Introduction

Reports on treatments of craniosynostosis (CS) include the conventional method of simply removing affected sutures to the adding of FOA [11] by Hoffman et al., using distractions [10], and, more recently, incorporating a helmet after removing the suture using an endoscope [12,24].

In general, the goal of treatment of CS is to improve cosmetic problems and prevent brain dysfunction that may occur in the future [31]. In the 1990s, psychologists at European and North American centers reported that, despite surgery done during infancy, a certain percentage of intellectual and behavioral problems appeared at the time of admission to elementary school [3,14,34]. These reports are considered to pose a very major problem to those performing treatment.

In this paper, we summarize and report the results of the typical non-syndromic craniosynostosis surgery cases we performed, which were followed up for 2.7 to 16 years (average 9.2 years), taking into account the opinions of psychologists.

Subjects and methods: Seventeen patients, who were first seen with a chief complaint about their cranial shape, were treated at Okinawa Pref.
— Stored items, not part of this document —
(** A loop in one state. *)
Lemma goes_loop C c w pos s :
  forallb (fun b => implb (C b) (goes_to c b c)) all_bytes = true ->
  Forall (fun b => 0 <= b < 256 /\ C b = true) w -> goes w pos c s c s.
Proof.
  intros Hc Hw. revert pos. induction Hw as [|b w [Hb HC] _ IH]; intros pos; [apply goes_nil|].
  apply (goes_app [b] w _ _ _ c s); [|apply IH]. apply goes_st.
  pose proof (byte_cases _ b Hb Hc) as H. simpl in H. by rewrite HC in H.
Qed.

(** A state that plain characters of [C] keep and percent-encoded bytes come back to over [p1] and [p2]. *)
Definition decodes (C : Z -> bool) (c p1 p2 : Z) : bool :=
  forallb (fun b => implb (negb (b =? 37) && C b) (goes_to c b c)) all_bytes && goes_to c 37 p1 &&
  forallb (fun b => implb (xdigit b) (goes_to p1 b p2)) all_bytes &&
  forallb (fun b => implb (xdigit b) (goes_to p2 b c)) all_bytes.

Lemma class_goes_to C c b n :
  forallb (fun b => implb (C b) (goes_to c b n)) all_bytes = true -> 0 <= b < 256 -> C b = true -> goes_to c b n = true.
Proof. intros H Hb HC. pose proof (byte_cases _ b Hb H) as E. simpl in E. by rewrite HC in E. Qed.

Lemma goes_digits C c p1 p2 h l pos s :
  decodes C c p1 p2 = true -> 0 <= h < 256 -> 0 <= l < 256 -> xdigit h = true -> xdigit l = true ->
  goes [h; l] pos p1 s c s.
Proof.
  unfold decodes. rewrite !andb_true_iff. intros (((_ & _) & H1) & H2) Hh Hl Xh Xl.
  apply (goes_app [h] [l] _ _ _ p2 s); apply goes_st; by eapply (class_goes_to xdigit).
Qed.

Lemma goes_encoded C c p1 p2 s : decodes C c p1 p2 = true -> forall n w pos,
  (length w <= n)%nat -> Forall (fun b => 0 <= b < 256) w -> encoded C w = true -> goes w pos c s c s.
Proof.
  intros HD. pose proof HD as HD'. unfold decodes in HD'. rewrite !andb_true_iff in HD'. destruct HD' as (((HC & H37) & _) & _).
  induction n as [|n IH]; intros [|b w] pos Hn Hr Hw; simpl in Hn; [apply goes_nil|lia|apply goes_nil|].
  apply Forall_cons in Hr as [Hb Hr]. cbn [encoded] in Hw. apply (goes_app [b] w _ _ _ (if b =? 37 then p1 else c) s).
  - apply goes_st. destruct (Z.eqb_spec b 37) as [->|Hne]; [done|]. apply andb_true_iff in Hw as [Hw _].
    apply (class_goes_to (fun b => negb (b =? 37) && C b)); [done|done|]. by rewrite (proj2 (Z.eqb_neq b 37)).
  - destruct (b =? 37); [|apply andb_true_iff in Hw as [_ Hw]; apply IH; [lia|done|done]].
    destruct w as [|h [|l w]]; [done..|]. rewrite !andb_true_iff in Hw. destruct Hw as [[Xh Xl] Hw].
    apply Forall_cons in Hr as [Hh Hr]. apply Forall_cons in Hr as [Hl Hr]. simpl in Hn.
    apply (goes_app [h; l] w _ _ _ c s); [by eapply goes_digits|apply IH; [lia|done|done]].
Qed.

(** States passed without actions, computed. *)
Fixpoint walk (w : list Z) (c : Z) : option Z :=
  match w with
  | [] => Some c
  | b :: w =>
    match label_of false c b with
    | Some (Http11Parser.st n) => if goes_to c b n then walk w n else None
    | _ => None
    end
  end.
Lemma goes_walk w : forall pos c n s, walk w c = Some n -> goes w pos c s n s.
Proof.
  induction w as [|b w IH]; intros pos c n s H; simpl in H; [injection H as ->; apply goes_nil|].
  destruct (label_of false c b) as [[m|]|]; [|done..]. destruct (goes_to c b m) eqn:E; [|done].
  apply (goes_app [b] w _ _ _ m s); [by apply goes_st|by apply IH].
Qed.
End run.

(** ** Strings of the block *)

Lemma string_at_mid {S} (a w b : list Z) at_ n (s : S) :
  at_ = Z.of_nat (length a) -> n = Z.of_nat (length w) -> n < 2 ^ 31 ->
  string_at (a ++ w ++ b) at_ n s = Ok (to_text w) s.
Proof.
  intros -> -> Hn. unfold string_at, max_size. rewrite (proj2 (Z.ltb_ge _ _)) by lia.
  rewrite !bool_decide_eq_true_2 by (rewrite ?length_app; lia). unfold bind, require, ret. simpl.
  rewrite !Nat2Z.id, drop_app_length, take_app_length. done.
Qed.

Lemma LEN_small start pos : 0 <= start <= pos -> pos < 2 ^ 31 -> LEN start pos = pos - start.
Proof. intros H H'. apply wrap_id. unfold in_u. lia. Qed.

(** ** Segments of a request

    [leads w c d c' d']: wherever the block holds [w], the machine goes from state [c] with the
    request [d] to state [c'] with the request [d'] while it reads [w]. *)

Section segments.
Context (mem : list Z) (pe : Z).

Definition clean (q : http_parser) : Prop := xml_sent q = false /\ json_sent q = false.
Definition holds (pos : Z) (w : list Z) : Prop :=
  exists pre post, mem = pre ++ w ++ post /\ pos = Z.of_nat (length pre).
Definition leads (w : list Z) (c : Z) (d : HttpRequest) (c' : Z) (d' : HttpRequest) : Prop :=
  forall pos e q, pos + Z.of_nat (length w) < 2 ^ 31 -> holds pos w -> clean q ->
  exists q', clean q' /\ goes mem pe w pos c (RequestParser e d q) c' (RequestParser e d' q').

Lemma holds_nonneg pos w : holds pos w -> 0 <= pos.
Proof. intros (pre & post & _ & ->). lia. Qed.

Lemma holds_app pos w1 w2 :
  holds pos (w1 ++ w2) -> holds pos w1 /\ holds (pos + Z.of_nat (length w1)) w2.
Proof.
  intros (pre & post & E & ->). rewrite <- app_assoc in E. split.
  - by exists pre, (w2 ++ post).
  - exists (pre ++ w1), post. rewrite <- app_assoc, length_app. split; [done|lia].
Qed.

Lemma leads_app w1 w2 c1 d1 c2 d2 c3 d3 :
  leads w1 c1 d1 c2 d2 -> leads w2 c2 d2 c3 d3 -> leads (w1 ++ w2) c1 d1 c3 d3.
Proof.
  intros H1 H2 pos e q Hl Hh Hq. rewrite length_app in Hl. apply holds_app in Hh as [Hh1 Hh2].
  destruct (H1 pos e q) as (q1 & Hq1 & G1); try done; [lia|].
  destruct (H2 (pos + Z.of_nat (length w1)) e q1) as (q2 & Hq2 & G2); try done; [lia|].
  exists q2. split; [done|]. by eapply goes_app.
Qed.

Lemma leads_nil c d : leads [] c d c d.
Proof. intros pos e q _ _ Hq. exists q. split; [done|apply goes_nil]. Qed.

(** A string the block holds, from a mark to the current position. *)
Lemma string_at_holds {S} pos w pos' (s : S) :
  holds pos w -> pos' = pos + Z.of_nat (length w) -> pos' < 2 ^ 31 ->
  string_at mem pos (LEN pos pos') s = Ok (to_text w) s.
Proof.
  intros (pre & post & E & ->) -> Hl. rewrite LEN_small, E by lia. apply string_at_mid; lia.
Qed.

(** A span of text: its first character starts it, the character behind it ends it. *)
Definition begins (a : Http11Parser.action) (pos : Z) (q : http_parser) : http_parser :=
  match a with
  | Http11Parser.start_query => set_query_start pos q
  | _ => set_mark pos q
  end.
Definition captures (a : Http11Parser.action) (l : list Http11Parser.action) (w : list Z) (d d' : HttpRequest) : Prop :=
  forall pos e q, holds pos w -> pos + Z.of_nat (length w) < 2 ^ 31 ->
  acts mem pe l (pos + Z.of_nat (length w)) (RequestParser e d (begins a pos q)) =
    Ok false (RequestParser e d' (begins a pos q)).

Lemma leads_span b u x c c1 c2 c3 k1 k2 a l d d' :
  takes c b k1 = true -> lookup_tr k1 = ([a], c1) -> a ∈ [Http11Parser.mark; Http11Parser.start_query] ->
  (forall pos s, goes mem pe u pos c1 s c2 s) ->
  takes c2 x k2 = true -> lookup_tr k2 = (l, c3) ->
  captures a l (b :: u) d d' -> leads ((b :: u) ++ [x]) c d c3 d'.
Proof.
  intros H1 L1 Ha Hu H2 L2 Hc pos e q Hl Hh Hq. rewrite length_app in Hl. simpl in Hl.
  apply holds_app in Hh as [Hh _]. exists (begins a pos q). split; [by destruct a|].
  eapply goes_app; [eapply (goes_app mem pe [b] u)|].
  - eapply goes_tr; [exact H1|exact L1|]. instantiate (1 := RequestParser e d (begins a pos q)).
    apply elem_of_cons in Ha as [->|Ha]; [done|]. by apply list_elem_of_singleton in Ha as ->.
  - apply Hu.
  - eapply goes_tr; [exact H2|exact L2|]. apply Hc; [done|simpl; lia].
Qed.

Lemma captures_path l w d : l = [Http11Parser.request_path] \/ l = [Http11Parser.request_path; Http11Parser.request_uri] ->
  captures Http11Parser.mark l w d (set_path (to_text w) d).
Proof.
  intros Hl pos e q Hh Hb. destruct Hl as [->| ->]; unfold acts, act, on_request_path, bind, gets; cbn [m_parser begins mark set_mark];
    by rewrite (string_at_holds pos w) by done.
Qed.
Lemma captures_query w d :
  captures Http11Parser.start_query [Http11Parser.query_string; Http11Parser.request_uri] w d (set_query (to_text w) d).
Proof.
  intros pos e q Hh Hb. unfold acts, act, on_request_query, bind, gets. cbn [m_parser begins query_start set_query_start].
  by rewrite (string_at_holds pos w) by done.
Qed.
Lemma captures_fragment w d :
  captures Http11Parser.mark [Http11Parser.fragment] w d (set_fragment (to_text w) d).
Proof.
  intros pos e q Hh Hb. unfold acts, act, on_request_fragment, bind, gets. cbn [m_parser begins mark set_mark].
  by rewrite (string_at_holds pos w) by done.
Qed.

(** ** The request line *)

Lemma class_takes C c b k :
  forallb (fun b => implb (C b) (takes c b k)) all_bytes = true -> 0 <= b < 256 -> C b = true -> takes c b k = true.
Proof. intros H Hb HC. pose proof (byte_cases _ b Hb H) as E. simpl in E. by rewrite HC in E. Qed.
(** A span of encoded text; its first character may be a percent sign, which takes the transition [k']. *)
Lemma leads_encoded C w x c c1 p1 p2 c3 k k' k2 a l d d' :
  w <> [] -> Forall (fun b => 0 <= b < 256) w -> encoded C w = true -> decodes C c1 p1 p2 = true ->
  forallb (fun b => implb (negb (b =? 37) && C b) (takes c b k)) all_bytes = true -> takes c 37 k' = true ->
  lookup_tr k = ([a], c1) -> lookup_tr k' = ([a], p1) -> a ∈ [Http11Parser.mark; Http11Parser.start_query] ->
  takes c1 x k2 = true -> lookup_tr k2 = (l, c3) -> captures a l w d d' -> leads (w ++ [x]) c d c3 d'.
Proof.
  intros Hne Hr Hw HD Hk Hk' L L' Ha Hx L2 Hcap. destruct w as [|b u]; [done|].
  apply Forall_cons in Hr as [Hb Hr]. cbn [encoded] in Hw. destruct (Z.eqb_spec b 37) as [->|Hb37].
  - destruct u as [|h [|g u]]; [discriminate Hw..|]. rewrite !andb_true_iff in Hw. destruct Hw as [[Xh Xg] Hw].
    apply Forall_cons in Hr as [Hh Hr]. apply Forall_cons in Hr as [Hg Hr].
    eapply (leads_span 37 (h :: g :: u) x c p1 c1 c3 k' k2 a l); try done.
    intros pos s. apply (goes_app mem pe [h; g] u _ _ _ c1 s); [by eapply goes_digits|by eapply goes_encoded].
  - apply andb_true_iff in Hw as [Hc Hw]. eapply (leads_span b u x c c1 c1 c3 k k2 a l); try done.
    + apply (class_takes (fun b => negb (b =? 37) && C b)); [done|done|]. by rewrite (proj2 (Z.eqb_neq b 37)).
    + intros pos s. by eapply goes_encoded.
Qed.

(** Where the machine goes at the character behind a path, a query or a fragment. *)
Definition behind_path (x : Z) : option (Z * Z) :=
  if x =? 32 then Some (37, 4) else if x =? 35 then Some (39, 20) else if x =? 63 then Some (42, 29) else None.
Definition behind_query (x : Z) : option (Z * Z) :=
  if x =? 32 then Some (57, 4) else if x =? 35 then Some (59, 20) else None.

Lemma behind_path_spec x k c : behind_path x = Some (k, c) ->
  takes 33 x k = true /\ takes 26 x k = true /\ exists l, lookup_tr k = (l, c) /\
  (l = [Http11Parser.request_path] \/ l = [Http11Parser.request_path; Http11Parser.request_uri]).
Proof.
  unfold behind_path. destruct (Z.eqb_spec x 32) as [->|]; [|destruct (Z.eqb_spec x 35) as [->|]];
    [| |destruct (Z.eqb_spec x 63) as [->|]; [|done]]; intros [= <- <-]; split_and!; try (by vm_compute); eexists;
    (split; [vm_compute; reflexivity|auto]).
Qed.
Lemma behind_query_spec x k c : behind_query x = Some (k, c) ->
  takes 30 x k = true /\ lookup_tr k = ([Http11Parser.query_string; Http11Parser.request_uri], c).
Proof.
  unfold behind_query. destruct (Z.eqb_spec x 32) as [->|]; [|destruct (Z.eqb_spec x 35) as [->|]; [|done]];
    intros [= <- <-]; by vm_compute.
Qed.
Nanbu Medical Center & Children’s Medical Center (16cases) and Sin-Yurigaoka general hospital (1 case) between 2006 and 2018. The definitive diagnosis was made by 3D-CT. All patients underwent magnetic resonance imaging to confirm the absence of morphological abnormalities in the brain.

All patients were judged to have surgical indications for typical non-syndromic CS, and cranioplasty was performed as early as possible.

Cases

Scaphocephaly (Table 1; cases 1–5): five cases. For the first three cases, a craniectomy was performed and an expanded suturectomy. Morphologically, the first patient had a somewhat navicular shape after surgery, which was not a satisfactory result. Urinary incontinence was observed at the age of 6 years, and there seemed to be some intellectual problems, but the child scored 96 on an IQ test and progressed to ordinary elementary and middle school, later advancing to an agriculture and forestry high schools (Fig. 1a) (case 1). In the second case, there was no problem with development, especially cosmetically (Fig. 1b) (case 2). The third case was diagnosed at 6 months of age, and a craniectomy that was expanded more than usual was performed. There was no speech at 1.5 years, and when a 3D-CT scan was taken, a slight triangular shape was observed and decompressive cranioplasty was enforced. Since the operation, there has been a catch up in development and it has become possible for the child to live normally. However, some intellectual problems persist, and the child is enrolled in a support class (Fig. 1c) (case 3).

Table 1: Summary of the patients M; male F; female

Fig. 1: Scaphocephaly 1

a: In the first case, suturectomy resulted in a relatively long head (Table 1;1) 

b: In the second case, suturectomy resulted in a good outcome (Table 1;2)

c: In the third case, suturectomy resulted in a good outcome (left column). One year later the patient developed mild trigonocephaly, which was successfully treated (right column) (Table 1;3)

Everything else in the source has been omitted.